Rebonsoir Yoann,
"Je lisais hier dans un cahier de l’Académie Anquetin que la terre d’ombre brûlée était à fuir comme la peste en peinture, en raison de son coté migratoire néfaste dans les autres couches… J’ai été assez surpris, j’en utilise énormément dans mes dessous. Versini disant cela mesure ses mots, j’imagine. La terre d'ombre brulée est-elle si terrible ? Qu’en penses-tu, toi ?
Certains prétendent en effet que, parmi ces nombreux méfaits, la terre d'ombre migrerait de couches en couches. Ceci étant, Claude Yvel l’emploie sans hésitation.
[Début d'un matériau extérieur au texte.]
(** *** lookup_weight and calculate_weight *)

Definition lookup_weight (s : BoltzmannTsp) (start_city end_city : nat) : result Z :=
  a ← index_city_map s !! start_city ?! KeyError;
  row ← distances s !! a ?! KeyError;
  b ← index_city_map s !! end_city ?! KeyError;
  row !! b ?! KeyError.

Definition calculate_weight (s : BoltzmannTsp)
    (start_city start_epoch end_city end_epoch : nat) : result Z :=
  if bool_decide (start_city = end_city) then
    Ok (if bool_decide (start_epoch ≠ end_epoch) then penalty s else 0)
  else if bool_decide (start_epoch = end_epoch) then
    Ok (penalty s)
  else if bool_decide (end_epoch = (start_epoch + 1)%nat) then
    lookup_weight s start_city end_city
  else Ok 0.

(** *** calculate_concensus *)

Definition b2z (b : bool) : Z := if b then 1 else 0.

(** The consensus of the net [g] under the parameters of [s]. The pair
    threaded through the loops is [(weight_term, bias_term)]. *)
Definition concensus_of (s : BoltzmannTsp) (g : Net) : result Z :=
  '(weight_term, bias_term) ←
    for_yield g (__iter__ g)
      (λ '(weight_term, bias_term) start_city start_epoch start_net_element,
         if start_net_element then
           w ← for_yield g (square_iter g 0 start_epoch None None)
                 (λ weight_term end_city end_epoch end_net_element,
                    weight ← calculate_weight s start_city start_epoch end_city end_epoch;
                    Ok (weight_term
                        + weight * b2z start_net_element * b2z end_net_element))
                 weight_term;
           Ok (w, bias_term + bonus s)
         else Ok (weight_term, bias_term))
      (0, 0);
  Ok (weight_term - bias_term).

Definition set_concensus (s : BoltzmannTsp) (c : Z) : BoltzmannTsp :=
  mkTsp (distances s) (cities s) (num_cities s) (index_city_map s)
        (penalty s) (bonus s) (store s) (net s) (min_net s) c.

Definition set_store (s : BoltzmannTsp) (h : list Net) : BoltzmannTsp :=
  mkTsp (distances s) (cities s) (num_cities s) (index_city_map s)
        (penalty s) (bonus s) h (net s) (min_net s) (concensus s).

Definition set_net (s : BoltzmannTsp) (a : nat) : BoltzmannTsp :=
  mkTsp (distances s) (cities s) (num_cities s) (index_city_map s)
        (penalty s) (bonus s) (store s) a (min_net s) (concensus s).

Definition set_min_net (s : BoltzmannTsp) (a : nat) : BoltzmannTsp :=
  mkTsp (distances s) (cities s) (num_cities s) (index_city_map s)
        (penalty s) (bonus s) (store s) (net s) a (concensus s).

(** The object an address refers to; a dangling address cannot arise. *)
Definition deref (s : BoltzmannTsp) (a : nat) : result Net :=
  store s !! a ?! IndexError.

(** [calculate_concensus]: recompute [self.concensus] from [self.net]. *)
Definition calculate_concensus (s : BoltzmannTsp) : result BoltzmannTsp :=
  g ← deref s (net s);
  c ← concensus_of s g;
  Ok (set_concensus s c).

(** *** __init__ *)

(** [BoltzmannTsp.__init__] on the parsed distances file [raw], with one
    coin per cell of the initial net. The fields [min_net] and [concensus]
    do not exist before they are assigned; the record holds placeholders
    for them until then. The last statement is [self.min_net = self.net]:
    both fields hold the same address. *)
Definition __init__ (penalty bonus : Z) (raw : gmap string (gmap string Z))
    (coin : nat → nat → bool) : result BoltzmannTsp :=
  imp ← import_distances raw;
  let s := {| distances := i_distances imp;
              cities := i_cities imp;
              num_cities := i_num_cities imp;
              index_city_map := i_index_city_map imp;
              penalty := penalty;
              bonus := bonus;
              store := [Net_init (i_num_cities imp) coin];
              net := 0%nat;
              min_net := 0%nat;
              concensus := 0 |} in
  s ← calculate_concensus s;
  Ok (set_min_net s (net s)).

(** *** The annealing pass *)

(** [self.net.flip(i, j)]: the object [self.net] refers to is updated in
    place, so every field holding its address sees the change. *)
Definition net_flip (s : BoltzmannTsp) (i j : nat) : result BoltzmannTsp :=
  g ← deref s (net s);
  g' ← flip g i j;
  Ok (set_store s (<[net s := g']> (store s))).

(** [self.min_net = deepcopy(self.net)]: a new object with the same cells. *)
Definition snapshot (s : BoltzmannTsp) : result BoltzmannTsp :=
  g ← deref s (net s);
  Ok (set_min_net (set_store s (store s ++ [g])) (length (store s))).

(** [pick_random_net_indices]: [divmod(random.randint(0, n*n - 1), n)], where
    [u] selects the integer drawn from the range; an empty range raises. *)
Definition pick_random_net_indices (s : BoltzmannTsp) (u : nat) : result (nat * nat) :=
  let n := num_cities s in
  if bool_decide ((n * n)%nat = 0%nat) then Raise ValueError
  else let r := (u mod (n * n))%nat in Ok ((r / n)%nat, (r mod n)%nat).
Quant à Blockx, en qui j’ai toute confiance, il propose bien la terre d’ombre brûlée dans sa gamme.
Me concernant, page 202 de mon ouvrage, j’annonce ceci :
"Terres d’ombre naturelles et brûlées PBr7 : terres semi-opaques, riches en oxyde de fer et manganèse, particulièrement celles originaires de Chypre et d’Italie. En versions naturelles, elles tirent sur le vert ; sur le rouge, en versions brûlées. Bien que souvent décriées comme tendant à repousser sous les couches qui leur sont superposées, à se dessécher de manière excessive et à noircir, leur excellente siccativité en fait des couleurs brunes non indispensables, mais fort utiles pour ébaucher en mélange aux couleurs siccativant difficilement, en particulier les tons foncés. On évitera, toutefois, de les utiliser pures, en épaisseur, et dans les couches finales."
"Camille Versini a également connaissance des bénéfices d’un bon médium qui isole et protège les pigments."
Si, effectivement, la tendance de la terre d'ombre à migrer (pour peu que cet effet soit bien avéré) t'inquiète, alors l'avis de Camille Versini concernant un médium de qualité (et elle pense, bien entendu, aux médiums thixotropes) est pleinement justifié. Car, si la pâte a été bien préparée, chaque particule pigmentaire se trouve enrobée dans le liant huileux, donc isolée de sa voisine. Et cette couche isolante est particulièrement efficace :
- premièrement, si la proportion de liant par rapport à la quantité pigmentaire n’est pas trop minime, donc si la pâte n'est pas trop maigre. En ce sens, l'apport d'un médium en cours d'exécution constitue précisément un enrichissement bienvenu de la pâte en liant ;
- Et, deuxièmement, si ce médium comporte des matériaux tendant à éviter la migration de l’huile : résine et cire en particulier. D’où, encore, l’intérêt des médiums gélifiés flamand et médiums vénitiens, qui figent très rapidement la touche picturale.